I'll Build a World, by Miles Okazaki
Okazaki explains that he creates parameters for the robots to improvise within: “I’m just telling this robot, ‘Play at this tempo and play this many subdivisions per beat—eight subdivisions or something like that—so that it’s linked up with the drums.” For pitches, he assigns a scale and can control the phrasing. “I’m saying for the pitch choices, ‘You’re going to use a chromatic scale and you’re going to play each note of that scale until you exhaust the scale without repeating a note,’ which makes a 12-tone row. It could be any scale, but that’s one of the settings that I have made in there. [After each 12-tone row is done] I tell it, ‘You’re going to take a little break, but I don’t want it to be the same break every time,’ so that it’s a phrase.”

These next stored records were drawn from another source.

(** [CollectWith] *)
Definition CollectWith (fuel : nat) (opener : Opener) (now : Time) : prog unit :=
  let? waiting := pendingRuns fuel in
  if len waiting =? 0 then pret tt
  else
    let? boxes := listAll (field probeMailboxes) fuel in
    let byID := list_to_map (reverse ((λ b, (pm_ID b, b)) <$> boxes)) in
    let ids := remove_dups (filter (λ id, id ≠ "") (pr_MailboxID <$> waiting)) in
    if len ids =? 0 then pret tt
    else
      let? acc := collectBoxes fuel opener byID waiting (shuffle ids) now (mkCollected None ∅) in
      refreshAll fuel (shuffle (elements (co_touched acc))) now (co_err acc).

(** [Collect]: one fetcher for every mailbox *)
Definition Collect (fuel : nat) (fetcher : list string → Fetcher) (now : Time) : prog unit :=
  CollectWith fuel (λ _, inr fetcher) now.

(** ** Starting probes *)

(** [probeVersion] *)
Fixpoint findVersion (fuel : nat) (page : Page) : prog (option string) :=
  match fuel with
  | O => fail errFuel
  | S fuel =>
      let? res := call (λ env, ListByTemplate env ProbeTemplateID page) in
      match list_find (λ v, mv_Checksum v = probeChecksum) (res_Items res) with
      | Some (_, v) => pret (Some (mv_ID v))
      | None =>
          if strEq (res_NextCursor res) "" then pret None
          else findVersion fuel (page <| p_Cursor := res_NextCursor res |>)
      end
  end.
Definition CreateVersion (env : Env) (v : MessageVersion) : M tenantData MessageVersion :=
  zoomWith (field versions) (Create versionMeta env) v.
Definition probeVersion (fuel : nat) (newID : string) (clock : Time) : prog string :=
  let? found := findVersion fuel firstPage in
  match found with
  | Some id => pret id
  | None =>
      let? v := call (λ env, CreateVersion env
        (zero <| mv_ID := newID |> <| mv_TemplateID := ProbeTemplateID |> <| mv_SubjectTpl := probeSubjectTpl |>
              <| mv_HTMLTpl := probeHTMLTpl |> <| mv_TextTpl := probeTextTpl |> <| mv_Checksum := probeChecksum |>
              <| mv_CreatedAt := TruncateTime clock |>)) in
      pret (mv_ID v)
  end.

(** [dnsOnlyRun]; [ids] are the IDs [NewID] returns. *)
Definition dnsOnlyRun (ids : nat → string) (snd : Sender) (now : Time) : prog string :=
  let? report := runDNS A (s_ID snd) None in
  let '(status, reason) :=
    match report with
    | Some rep => if bool_decide (rp_Status rep = HealthRed)
                  then (HealthRed, "loopback 미구성 · " +:+ firstRedSummary rep)
                  else (HealthYellow, "loopback 미구성: 프로브 메일박스가 없어 DNS 정적 검사만 수행했습니다")
    | None => (HealthYellow, "loopback 미구성: 프로브 메일박스가 없어 DNS 정적 검사만 수행했습니다")
    end in
  let run := zero <| pr_ID := ids 0%nat |> <| pr_SenderID := s_ID snd |> <| pr_GroupID := ids 1%nat |>
                  <| pr_Status := status |> <| pr_Reason := reason |> <| pr_StartedAt := now |> <| pr_CreatedAt := now |> in
  let? run := call (λ env, CreateRun env (withDNS A report run)) in
  setSenderHealth (s_ID snd) status reason now;?
  pret (pr_ID run).

(** The mailboxes of one [Trigger], from the [i]-th pair of IDs. *)
Fixpoint triggerBoxes (ids : nat → string) (i : nat) (senderID : string) (snd : Sender) (versionID groupID : string) (boxes : list ProbeMailbox)
    (now : Time) (first : string) : prog string :=
  match boxes with
  | [] => if strEq first "" then fail ErrNoMailbox else pret first
  | box :: boxes' =>
      let runID := ids i in
      let deliveryID := ids (S i) in
      match pg_NormalizeEmail A (pm_Address box) with
      | None => triggerBoxes ids (S (S i)) senderID snd versionID groupID boxes' now first
      | Some emailNorm =>
          let d := zero <| d_ID := deliveryID |> <| d_VersionID := versionID |> <| d_SenderID := senderID |>
                        <| d_Lane := LaneProbe |> <| d_Status := DeliveryQueued |> <| d_Email := pm_Address box |>
                        <| d_EmailNorm := emailNorm |>
                        <| d_Vars := {["run_id" := AnyString runID;
                                       "probe_token" := AnyString (Token A (s_TenantID snd) runID);
                                       "mailbox" := AnyString (pm_Name box)]} |>
                        <| d_NextAttemptAt := now |> <| d_CreatedAt := now |> <| d_UpdatedAt := now |> in
          let? _ := call (λ env, InsertBatch env [d]) in
          let? run := call (λ env, CreateRun env
            (zero <| pr_ID := runID |> <| pr_SenderID := senderID |> <| pr_MailboxID := pm_ID box |>
                  <| pr_DeliveryID := deliveryID |> <| pr_GroupID := groupID |> <| pr_Pending := true |>
                  <| pr_Status := HealthUnknown |> <| pr_StartedAt := now |> <| pr_CreatedAt := now |>)) in
          triggerBoxes ids (S (S i)) senderID snd versionID groupID boxes' now (if strEq first "" then runID else first)
      end
  end.
(** What the collect took mailbox [id] for: a row the store held at one of the
    states it has [seen], or, if there was none at one of them, the bare ID. *)
Definition takenFor (seen : list tenantData) (id : string) (box : ProbeMailbox) : Prop :=
  pm_ID box = id ∧
  ∃ td, td ∈ seen ∧
    ((∃ key, probeMailboxes td !! key = Some box) ∨
     (box = zero <| pm_ID := id |> ∧ ∀ b, probeMailboxes td !! id = Some b → pm_ID b ≠ id)).

(** What a collect at [now], having [seen] these states of the store, may write
    on a run. *)
Definition closedRight (opener : Opener) (now : Time) (seen : list tenantData) (r : ProbeRun) : Prop :=
  pr_Pending r = false ∧
  match pr_Status r with
  | HealthGreen => pr_Delivered r = true ∧ authPassed r
  | HealthRed =>
      (pr_Delivered r = true ∧ authFailed r) ∨
      (pr_Delivered r = false ∧ overdue now r ∧
       ∃ box, takenFor seen (pr_MailboxID r) box ∧ ¬ unreachable opener box)
  | HealthYellow =>
      pr_Delivered r = true ∨
      (overdue now r ∧ ∃ box, takenFor seen (pr_MailboxID r) box ∧ ¬ unreachable opener box)
  | HealthUnknown =>
      pr_Delivered r = false ∧ overdue now r ∧
      ∃ box, takenFor seen (pr_MailboxID r) box ∧ unreachable opener box
  end.

(** A step leaves the runs alone, except for closing some rightly. *)
Definition closesRight (opener : Opener) (now : Time) (seen : list tenantData) (a b : tenantData) : Prop :=
  ∀ id r, probeRuns b !! id = Some r → probeRuns a !! id ≠ Some r → closedRight opener now seen r.

(** *** The verdict *)

Lemma redOf_Some l reason :
  redOf L l = Some reason → ∃ x, x ∈ l ∧ normalizeAuthResult L x.2 ∈ ["fail"; "policy"].
Proof.
  induction l as [|[name result] l IH]; [done|]. cbn [redOf].
  destruct (strEq _ "fail") eqn:E1; [|destruct (strEq _ "policy") eqn:E2].
  - apply bool_decide_eq_true_1 in E1. exists (name, result). cbn. set_solver.
  - apply bool_decide_eq_true_1 in E2. exists (name, result). cbn. set_solver.
  - intros (x&?&?)%IH. exists x. set_solver.
Qed.

Lemma redOf_None l :
  redOf L l = None → ∀ x, x ∈ l → normalizeAuthResult L x.2 ∉ ["fail"; "policy"].
Proof.
  induction l as [|[name result] l IH]; [set_solver|]. cbn [redOf].
  destruct (strEq _ "fail") eqn:E1; [done|]. destruct (strEq _ "policy") eqn:E2; [done|].
  apply bool_decide_eq_false_1 in E1, E2. intros Hn x [->|Hx]%elem_of_cons; [cbn; set_solver|by apply IH].
Qed.

Lemma yellowOf_None l :
  yellowOf L l = None → ∀ x, x ∈ l →
  normalizeAuthResult L x.2 ∉ ["softfail"; "none"; ""; "neutral"; "permerror"; "temperror"].
Proof.
  induction l as [|[name result] l IH]; [set_solver|]. cbn [yellowOf].
  destruct (strEq _ "softfail") eqn:E1; [done|]. destruct (strEq _ "none" || strEq _ "") eqn:E2; [done|].
  destruct (contains _ _) eqn:E3; [done|]. apply orb_false_iff in E2 as [E2 E2'].
  unfold contains in E3. apply bool_decide_eq_false_1 in E1, E2, E2'. intros Hn x [->|Hx]%elem_of_cons; [|by apply IH].
  cbn. to_prop. set_solver.
Qed.
(* ===== verification/TenantLoopsProps.v ===== *)
(** * Which tenants a loop ticks, and for how long

    A round ticks every tenant it lists exactly once, whatever the ticks of the
    others do; a tenant that went quiet is ticked for exactly the grace rounds
    of its loop, and then its state is dropped. *)

From S2P Require Import Prelude Enums Model MemTable MemData Repos Provider Prog TenantLoops.

Section rounds.
Context {I : Type} (spec : loopSpec I) (refresh : Duration).

(** ** One round *)

(** What the walk of a round leaves when it reaches the end. *)
Record walked (ids : list string) (set set' : tenantSet I) (ticked : list string) : Prop := {
  wk_linger : st_linger set' = st_linger set;
  wk_keeps id : is_Some (st_loops set !! id) → is_Some (st_loops set' !! id);
  wk_new id : is_Some (st_loops set' !! id) → is_Some (st_loops set !! id) ∨ id ∈ ids;
  wk_ticked id : id ∈ ticked ↔ id ∈ ids ∧ is_Some (st_loops set' !! id);
  wk_order : ticked `sublist_of` ids;
}.

Lemma walked_tick id i ids set set1 set' ticked :
  st_linger set1 = st_linger set → (∀ x, is_Some (st_loops set1 !! x) ↔ is_Some (st_loops set !! x) ∨ x = id) →
  walked ids (set1 <| st_loops := <[id := i]> (st_loops set1) |>) set' ticked → walked (id :: ids) set set' (id :: ticked).
Proof.
  intros Hl H1 [Wl Wk Wn Wt Wo]. cbn in *.
  assert (Hins : ∀ x, is_Some (<[id := i]> (st_loops set1) !! x) ↔ is_Some (st_loops set !! x) ∨ x = id).
  { intros x. rewrite lookup_insert_is_Some, H1. destruct (decide (id = x)); naive_solver. }
  split; [congruence| | | |by constructor].
  - intros x Hx. apply Wk, Hins. by left.
  - intros x Hx. destruct (Wn x Hx) as [[?| ->]%Hins|?]; [by left|right; by left|right; by right].
  - intros x. rewrite !elem_of_cons, Wt. split; [|naive_solver]. intros [->|?]; [|naive_solver].
    split; [by left|]. apply Wk, Hins. by right.
Qed.

Lemma walked_skip id ids set set' ticked :
  id ∉ ids → st_loops set !! id = None → walked ids set set' ticked → walked (id :: ids) set set' ticked.
Proof.
  intros Hid Hn [Wl Wk Wn Wt Wo]. split; [done..| | |by constructor].
  - intros x Hx. destruct (Wn x Hx); [by left|right; by right].
  - intros x. rewrite elem_of_cons, Wt. split; [naive_solver|]. intros [[->|?] Hx]; [|done].
    destruct (Wn id Hx) as [H|?]; [|done]. rewrite Hn in H. by destruct H.
Qed.

Abbreviation anyhow p Q := (wp (λ _ _, True) (λ _ _, True) p Q).

Lemma wp_any {A} (p : progOn leaderWorld A) (Q : error + A → leaderWorld → Prop) w : (∀ r w', Q r w') → anyhow p Q w.
Proof.
  intros HQ. revert w. induction p as [r|B op k IH|k IH]; intros w; cbn [wp]; [apply HQ| |intros c; apply IH].
  intros env w0 _. destruct (op env w0) as [r w1]. split; [done|apply IH].
Qed.

Definition walkEnd (ids : list string) (set : tenantSet I) (acc : list string)
    (r : error + tenantSet I * list string * bool) : Prop :=
  ∃ set' ticked, r = inr (set', acc ++ ticked, true) ∧ walked ids set set' ticked ∨ r = inr (set', ticked, false).

Lemma tickEach_walked now ids set acc w :
  NoDup ids → anyhow (tickEach spec now ids set acc) (λ r _, walkEnd ids set acc r) w.
Proof.
  revert set acc w. induction ids as [|id ids IH]; intros set acc w Hnd; cbn [tickEach].
  { exists set, []. left. rewrite app_nil_r. split; [done|]. split; try done; [by left|]. set_solver. }
  apply NoDup_cons in Hnd as [Hid Hnd].
  assert (Htick : ∀ i set1 w, st_linger set1 = st_linger set →
    (∀ x, is_Some (st_loops set1 !! x) ↔ is_Some (st_loops set !! x) ∨ x = id) →
    anyhow (handle (lp_Tick spec i now) (λ r,
      let i := match r with inl _ => i | inr (_, i') => i' end in
      tickEach spec now ids (set1 <| st_loops := <[id := i]> (st_loops set1) |>) (acc ++ [id])))
      (λ r _, walkEnd (id :: ids) set acc r) w).
  { intros i set1 w1 Hl1 H1. apply wp_handle, wp_any. intros r w2. eapply wp_mono; [|by apply IH].
    intros r2 w3 (set'&ticked&[[-> HW]| ->]); [|by exists set', ticked; right].
    exists set', (id :: ticked). left. rewrite <-app_assoc. split; [done|]. by eapply walked_tick. }
  intros []; [by exists set, acc; right|]. destruct (st_loops set !! id) as [i|] eqn:Hi.
  - apply Htick; [done|]. intros x. split; [by left|]. intros [?| ->]; [done|by rewrite Hi].
  - apply wp_handle, wp_any. intros [e|u] w2.
    + eapply wp_mono; [|by apply IH]. intros r w3 (set'&ticked&[[-> HW]| ->]); [|by exists set', ticked; right].
      exists set', ticked. left. split; [done|]. by apply walked_skip.
    + apply Htick; [done|]. intros x. cbn. rewrite lookup_insert_is_Some. destruct (decide (id = x)); naive_solver.
Qed.
(** ** Granting and dropping *)

(** The grace left to a tenant once the active ones are granted theirs. *)
Definition graceLeft (active : list string) (set : tenantSet I) (t : string) : option Z :=
  if decide (0 < lp_linger spec ∧ t ∈ active) then Some (lp_linger spec) else st_linger set !! t.

Lemma grant_linger active set t : st_linger (grant spec active set) !! t = graceLeft active set t.
Proof.
  unfold grant, graceLeft. destruct (0 <? lp_linger spec) eqn:E; to_prop; [|by rewrite decide_False by lia]. cbn.
  generalize (st_linger set) as m. induction active as [|a active IH]; intros m; cbn [foldl].
  - rewrite decide_False; [done|]. intros [_ Hin]. by apply not_elem_of_nil in Hin.
  - rewrite IH. destruct (decide (0 < lp_linger spec ∧ t ∈ active)) as [[_ Hin]|Hnin].
    + rewrite decide_True; [done|]. split; [done|by right].
    + destruct (decide (t = a)) as [->|Hne].
      * rewrite lookup_insert_eq, decide_True; [done|]. split; [done|by left].
      * rewrite lookup_insert_ne by done. rewrite decide_False; [done|]. intros [? [?|?]%elem_of_cons]; naive_solver.
Qed.

Lemma grant_loops active set : st_loops (grant spec active set) = st_loops set.
Proof. unfold grant. by destruct (0 <? _). Qed.

(** A tenant's instance and grace after the clean-up visited it. *)
Definition dropped (live : gset string) (t : string) (left : option Z) : option Z :=
  if decide (t ∈ live) then left else if 1 <? default 0 left then Some (default 0 left - 1) else None.
Definition survives (live : gset string) (t : string) (left : option Z) : Prop := t ∈ live ∨ 1 < default 0 left.

Lemma dropQuiet_ne live (set : tenantSet I) id t :
  t ≠ id → st_linger (dropQuiet live set id) !! t = st_linger set !! t ∧ st_loops (dropQuiet live set id) !! t = st_loops set !! t.
Proof.
  intros Hne. unfold dropQuiet. case_bool_decide; [done|]. destruct (1 <? _); cbn.
  - by rewrite lookup_insert_ne.
  - by rewrite !lookup_delete_ne.
Qed.

Lemma dropQuiet_eq live (set : tenantSet I) t :
  st_linger (dropQuiet live set t) !! t = dropped live t (st_linger set !! t) ∧
  (is_Some (st_loops (dropQuiet live set t) !! t) ↔ is_Some (st_loops set !! t) ∧ survives live t (st_linger set !! t)).
Proof.
  unfold dropQuiet, dropped, survives. case_bool_decide.
  - rewrite decide_True by done. naive_solver.
  - rewrite decide_False by done. destruct (1 <? _) eqn:E; to_prop; cbn.
    + rewrite lookup_insert_eq. naive_solver.
    + rewrite !lookup_delete_eq. split; [done|]. split; [by intros []|]. intros [_ [?|?]]; [done|lia].
Qed.

Lemma foldl_dropQuiet live l (set : tenantSet I) t :
  NoDup l →
  let set' := foldl (dropQuiet live) set l in
  (t ∉ l → st_linger set' !! t = st_linger set !! t ∧ st_loops set' !! t = st_loops set !! t) ∧
  (t ∈ l → st_linger set' !! t = dropped live t (st_linger set !! t) ∧
    (is_Some (st_loops set' !! t) ↔ is_Some (st_loops set !! t) ∧ survives live t (st_linger set !! t))).
Proof.
  revert set. induction l as [|id l IH]; intros set Hnd; cbn [foldl].
  { split; [done|]. by intros ?%not_elem_of_nil. }
  apply NoDup_cons in Hnd as [Hid Hnd]. destruct (IH (dropQuiet live set id) Hnd) as [IHn IHi]. split.
  - intros [Hne Hn]%not_elem_of_cons. destruct (IHn Hn) as [-> ->]. by apply dropQuiet_ne.
  - intros [->|Hin]%elem_of_cons.
    + destruct (IHn Hid) as [-> ->]. apply dropQuiet_eq.
    + destruct (dropQuiet_ne live set id t) as [E1 E2]; [set_solver|]. rewrite <-E1, <-E2. by apply IHi.
Qed.

(** ** What a complete round does

    [live] are the tenants it ticks now, [opened] those that have an instance
    when the ticks are over. *)
Record roundOk (set : tenantSet I) (out : roundResult I) (live opened : gset string) : Prop := {
  ro_active t : t ∈ rr_active out → t ∈ live;
  ro_live t : lp_allTenants spec = false → lp_includeSystem spec = false → t ∈ live → t ∈ rr_active out;
  ro_once : NoDup (rr_ticked out);
  ro_kept t : is_Some (st_loops set !! t) → t ∈ opened;
  ro_opened t : t ∈ opened → is_Some (st_loops set !! t) ∨ t ∈ live ∨ is_Some (graceLeft (rr_active out) set t);
  ro_ticked t : t ∈ rr_ticked out ↔ t ∈ opened ∧ (t ∈ live ∨ is_Some (graceLeft (rr_active out) set t));
  ro_grace t : st_linger (rr_set out) !! t =
    if decide (t ∈ opened) then dropped live t (graceLeft (rr_active out) set t) else graceLeft (rr_active out) set t;
  ro_instance t : is_Some (st_loops (rr_set out) !! t) ↔
    t ∈ opened ∧ survives live t (graceLeft (rr_active out) set t);
}.

Lemma walked_round set active live set' ticked :
  (∀ t, t ∈ active → t ∈ live) →
  (∀ t, lp_allTenants spec = false → lp_includeSystem spec = false → t ∈ live → t ∈ active) →
  walked (sortStrings (elements (live ∪ dom (st_linger (grant spec active set))))) (grant spec active set) set' ticked →
  roundOk set (mkRoundResult (foldl (dropQuiet live) set' (map_to_list (st_loops set')).*1) active ticked true)
    live (dom (st_loops set')).
Proof.
  intros Ha Hl [Wl Wk Wn Wt Wo].
  assert (Hids : ∀ t, t ∈ sortStrings (elements (live ∪ dom (st_linger (grant spec active set)))) ↔
    t ∈ live ∨ is_Some (graceLeft active set t)).
  { intros t. rewrite elem_of_sortStrings, elem_of_elements, elem_of_union, elem_of_dom. by rewrite grant_linger. }
  assert (Hdom : ∀ t, t ∈ (map_to_list (st_loops set')).*1 ↔ t ∈ dom (st_loops set')).
  { intros t. rewrite list_elem_of_fmap, elem_of_dom. split.
    - intros ([k v]&->&Hkv%elem_of_map_to_list). by exists v.
    - intros [v Hv]. exists (t, v). split; [done|]. by apply elem_of_map_to_list. }
  rewrite grant_loops in Wk, Wn.
  split; cbn [rr_active rr_ticked rr_set]; [done..| | | | | |].
  - eapply sublist_NoDup; [|exact Wo]. apply NoDup_sortStrings, NoDup_elements.
  - intros t Ht. by apply elem_of_dom, Wk.
  - intros t Ht%elem_of_dom. destruct (Wn t Ht) as [?|?%Hids]; [by left|by right].
  - intros t. rewrite Wt, Hids, elem_of_dom. naive_solver.
  - intros t. destruct (foldl_dropQuiet live (map_to_list (st_loops set')).*1 set' t) as [Hn Hi]; [apply NoDup_fst_map_to_list|].
    rewrite <-grant_linger, <-Wl. case_decide as Hd; [by apply Hi, Hdom|]. apply Hn. by rewrite Hdom.
  - intros t. destruct (foldl_dropQuiet live (map_to_list (st_loops set')).*1 set' t) as [Hn Hi]; [apply NoDup_fst_map_to_list|].
    rewrite <-grant_linger, <-Wl. destruct (decide (t ∈ dom (st_loops set'))) as [Hd|Hd].
    + destruct Hi as [_ ->]; [by apply Hdom|]. by rewrite elem_of_dom.
    + destruct Hn as [_ ->]; [by rewrite Hdom|]. rewrite elem_of_dom in *. naive_solver.
Qed.
Lemma wp_knownTenants w : anyhow (knownTenants refresh) (λ r _, ∃ known, r = inr known) w.
Proof.
  apply wp_call. intros env w0 _. split; [done|]. cbv zeta. destruct (_ && _); [by eexists|].
  destruct (Tenants _) as [[e|ids] s]; by eexists.
Qed.

Lemma tickTenants_round set w :
  anyhow (tickTenants spec refresh set)
    (λ r _, ∃ out, r = inr out ∧ (rr_complete out = true → ∃ live opened, roundOk set out live opened)) w.
Proof.
  apply wp_handle, wp_any. intros [e|active] w1; [by eexists|].
  apply wp_pbind.
  apply (wp_mono _ _ _ (λ r _, ∃ live : gset string, r = inr live ∧ (∀ t, t ∈ active → t ∈ live) ∧
    (∀ t, lp_allTenants spec = false → lp_includeSystem spec = false → t ∈ live → t ∈ active))).
  - intros r w2 (live&->&Ha&Hl). apply wp_pbind, wp_call. intros env w3 _. split; [done|]. cbn [fst].
    apply wp_pbind. eapply wp_mono; [|apply tickEach_walked, NoDup_sortStrings, NoDup_elements].
    intros r w4 (set'&ticked&[[-> HW]| ->]); [|by eexists]. eexists. split; [done|]. intros _.
    eexists _, _. by eapply walked_round.
  - destruct (lp_allTenants spec) eqn:Hall.
    + apply wp_pbind. eapply wp_mono; [|apply wp_knownTenants]. intros r w2 [known ->].
      eexists. split; [done|]. split; [set_solver|done].
    + eexists. split; [done|]. split; [set_solver|]. intros t _ ->. set_solver.
Qed.

(** ** Rounds in sequence *)

(** The results of consecutive rounds, each with any interference. *)
Inductive rounds : tenantSet I → list (roundResult I) → Prop :=
  | rounds_nil set : rounds set []
  | rounds_cons set w tr out w' outs :
      exec (λ _ _, True) (tickTenants spec refresh set) w tr (inr out) w' →
      rounds (rr_set out) outs → rounds set (out :: outs).

Lemma rounds_inv set out outs :
  rounds set (out :: outs) →
  (rr_complete out = true → ∃ live opened, roundOk set out live opened) ∧ rounds (rr_set out) outs.
Proof.
  intros H. inversion H as [|? w tr ? w' ? He Hr]; subst. split; [|done].
  destruct (wp_sound _ _ _ _ _ _ _ _ (tickTenants_round set w) He) as [_ (o&[= <-]&Ho)]. done.
Qed.

(** A tenant with [n] grace rounds left. *)
Definition grace (t : string) (n : Z) (set : tenantSet I) : Prop :=
  (0 < n → is_Some (st_loops set !! t)) ∧ st_linger set !! t = if decide (0 < n) then Some n else None.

To get a sound that convincingly blended in with the rest of the tracks, Okazaki had keyboardist Matt Mitchell run the robots through his Prophet Six analog synth. “I wrote a file of them improvising and ran that file through the synth,” explains Okazaki. “Matt would do the sounds for it,” so both the robots and Mitchell used the same Prophet Six in their own way.
“I’ve never been that interested in imitating anybody’s style.”
Okazaki, a family man with three children, seems busy in all parts of his life, but he must have learned to maximize his time because he’s incredibly productive. In 2018, he recorded his magnum opus, the critically acclaimed Work—a five-hour, 70-song marathon of the complete works of Thelonious Monk, all performed on solo guitar. It’s a project he’s wanted to do since his teen years. But in the process, he labored so relentlessly that he ignored his body’s warning signs and suffered a repetitive stress injury. That didn’t stop him from intensely preparing for and entering the New York City Marathon just a few months later. When that chapter was over, Okazaki again focused on his musical pursuits and proceeded to record several more albums, both as a leader and side musician.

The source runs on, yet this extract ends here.